これまで「いらない土地」は放棄する方法がなく、固定資産税を払い続けるか、売却先を見つけるかしかありませんでした。この制度によって、初めて「国に返す」という選択肢が生まれたのです。

制度ができた背景

日本の所有者不明土地は国土の約24%(九州本島を上回る面積)に達しています。高齢化と人口減少により、相続しても使い道のない土地が増え続けていることが社会問題になっています。

ポイント

・2023年4月27日に開始
・相続(遺贈含む)で取得した土地が対象
・審査を通れば国が引き取ってくれる
・売買で取得した土地は対象外

利用条件と「対象にならない土地」一覧

この制度はすべての土地が対象になるわけではありません。申請前に確認すべき条件があります。

申請できる人の条件

・相続または遺贈で土地を取得した人
・土地の所有権登記名義人(共有の場合は共有者全員で申請)
・法人は対象外(個人のみ)

対象にならない土地(却下事由)

却下事由 具体例
建物がある 家屋・倉庫・物置等が残っている
担保権が設定されている 抵当権・根抵当権が登記されている
他人の利用権がある 賃借権・地上権等が設定されている
土壌汚染がある 有害物質で汚染されている
境界が不明確 隣地との境界が確定していない
崖地がある 管理に過大な費用がかかる崖地
地下埋設物がある 古い浄化槽、井戸、コンクリート塊等
訴訟中 所有権を巡る争いがある

注意点

・建物がある場合は、先に解体が必要(費用は自己負担)
・境界が不明確な場合は、測量して確定させる必要あり
・農地の場合は農業委員会の許可も必要な場合あり

費用はいくらかかる?審査手数料と負担金

制度の利用は無料ではありません。審査手数料と負担金の2種類の費用がかかります。

審査手数料

1筆あたり14,000円です。申請時に収入印紙で納付します。不承認になっても返金されません。

負担金(承認された場合)

承認後に納付する負担金は、原則20万円です。ただし、以下の土地は面積に応じて金額が変わります。

土地の種類 負担金の計算方法 目安
宅地・田・畑 面積に応じて算出 約20〜80万円
森林 面積に応じて算出 約20〜数百万円
その他(原野・雑種地等) 一律20万円 20万円

💬 読者の声

「20万円は高い」と感じるかもしれませんが、固定資産税を何十年も払い続けることを考えると、長期的にはメリットがあるケースが多いです。

申請手続きの流れ|5ステップで解説

申請から承認までの流れは以下の5ステップです。

ステップ1:法務局に事前相談(無料)
まずは管轄の法務局に相談しましょう。対象になりそうかどうか、事前にアドバイスを受けられます。

ステップ2:申請書類の準備
必要書類は、申請書・土地の登記事項証明書・測量図・写真・印紙(14,000円分)などです。

ステップ3:法務局に申請
書類を揃えて管轄の法務局に提出します。郵送でも可能です。

ステップ4:審査(約半年〜1年)
法務局の担当官が書面審査と現地調査を行います。審査期間は約半年から1年程度かかります。

ステップ5:承認→負担金納付→国庫帰属
承認通知を受けたら、30日以内に負担金を納付。納付後、土地が国の所有になります。

まとめ:手続きの流れ

・事前相談(無料)→申請→審査(半年〜1年)→承認→負担金納付→完了
・建物がある場合は先に解体が必要
・共有地は全員の同意が必要

利用件数の推移と実績

制度開始から約3年。利用件数は着実に増加しています。

法務省の発表によると、2023年度の申請件数は約1,900件、承認件数は約700件でした。2024年度は申請が約3,500件に増加し、認知が広がっています。

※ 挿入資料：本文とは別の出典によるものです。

(** * arxiv-dailynews: the ranking and caching engine of [main-.py]

    A shallow embedding of the [PaperManager] class and of the handlers
    around it, followed by the properties of the engine.

    Conventions of the model.
    - A Python [str] is the [string] of the bytes of its UTF-8 encoding:
      equality, concatenation and [in] are those of the bytes, [len] counts
      code points. [str.lower] and [str.split] follow the Unicode character
      database and are parameters of the model (class [PyStr]), known only
      on ASCII text; module [Str] implements them there.
    - [time.time()] readings are binary64 floats ([float]), subtracted and
      compared as the processor does; [datetime] values are integers ([Z])
      counting microseconds since the epoch, UTC.
    - The hot score [(a + k) / (d + 7) ** 1.5] is a real number and the
      rising score a rational one; for sorting, the hot score is carried by
      the exact pair [(a + k, d)] and compared by cross multiplication of
      squares, which is the order of the real values. The code compares
      the rounded floats.
    - The two fetch threads write disjoint attributes under the lock and are
      joined before anything reads them, so they are run one after the other.
    - An uncaught Python exception is the outcome [Raise], which keeps the
      state as the mutations before the raise left it. *)

From Stdlib Require Import Floats.
From Stdlib Require Import ZArith QArith Reals Lia Lra Lqa Ascii String List.
From stdpp Require Import gmap strings list fin_maps sorting.

Close Scope Q_scope.
Close Scope R_scope.
Open Scope nat_scope.

(** ** Strings *)

(** The text methods on ASCII strings. *)
Module Str.

Definition isupper (c : ascii) : bool :=
  let n := nat_of_ascii c in (65 <=? n) && (n <=? 90).

Definition lower_char (c : ascii) : ascii :=
  if isupper c then ascii_of_nat (nat_of_ascii c + 32) else c.

(** [s.lower()] on ASCII text *)
Fixpoint lower (s : string) : string :=
  match s with
  | EmptyString => EmptyString
  | String c s' => String (lower_char c) (lower s')
  end.

(** The ASCII characters for which [str.isspace] holds: tab, line feed,
    vertical tab, form feed, carriage return, the four separators
    0x1c..0x1f and the space. *)
Definition isspace (c : ascii) : bool :=
  let n := nat_of_ascii c in
  ((9 <=? n) && (n <=? 13)) || ((28 <=? n) && (n <=? 32)).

承認率は約4割程度で、建物の存在や境界不明確が不承認の主な理由です。事前に条件をクリアしてから申請することが重要です。

外部リンク:法務省「相続土地国庫帰属制度について」

あなたの土地は国庫帰属できる?判定ツール

以下のシミュレーターで、あなたの土地が国庫帰属制度の対象になるか簡易判定できます。

🏠 国庫帰属制度 利用可否判定
土地の状況から利用可否を簡易判定




よくある質問(FAQ)

💬 Q. 相続放棄との違いは?

A. 相続放棄は「すべての財産」を放棄する制度で、土地だけを選んで放棄することはできません。国庫帰属制度は特定の土地だけを国に返せる点が大きな違いです。

💬 Q. 固定資産税と負担金、どちらが得?

A. 固定資産税が年間1万円の土地なら、20年間で20万円。負担金20万円と同額です。20年以上保有する見込みなら、早めに国庫帰属した方が経済的にはメリットがあります。

💬 Q. 農地も対象になる?

A. はい、農地も対象です。ただし、農地の場合は面積に応じた負担金がかかり、一律20万円ではありません。また、耕作放棄地で荒れている場合は不承認になる可能性があります。

💬 Q. 司法書士に依頼した場合の費用は?

A. 司法書士への報酬は10〜20万円程度が相場です。審査手数料14,000円+負担金20万円+司法書士報酬で、合計約35〜45万円が目安になります。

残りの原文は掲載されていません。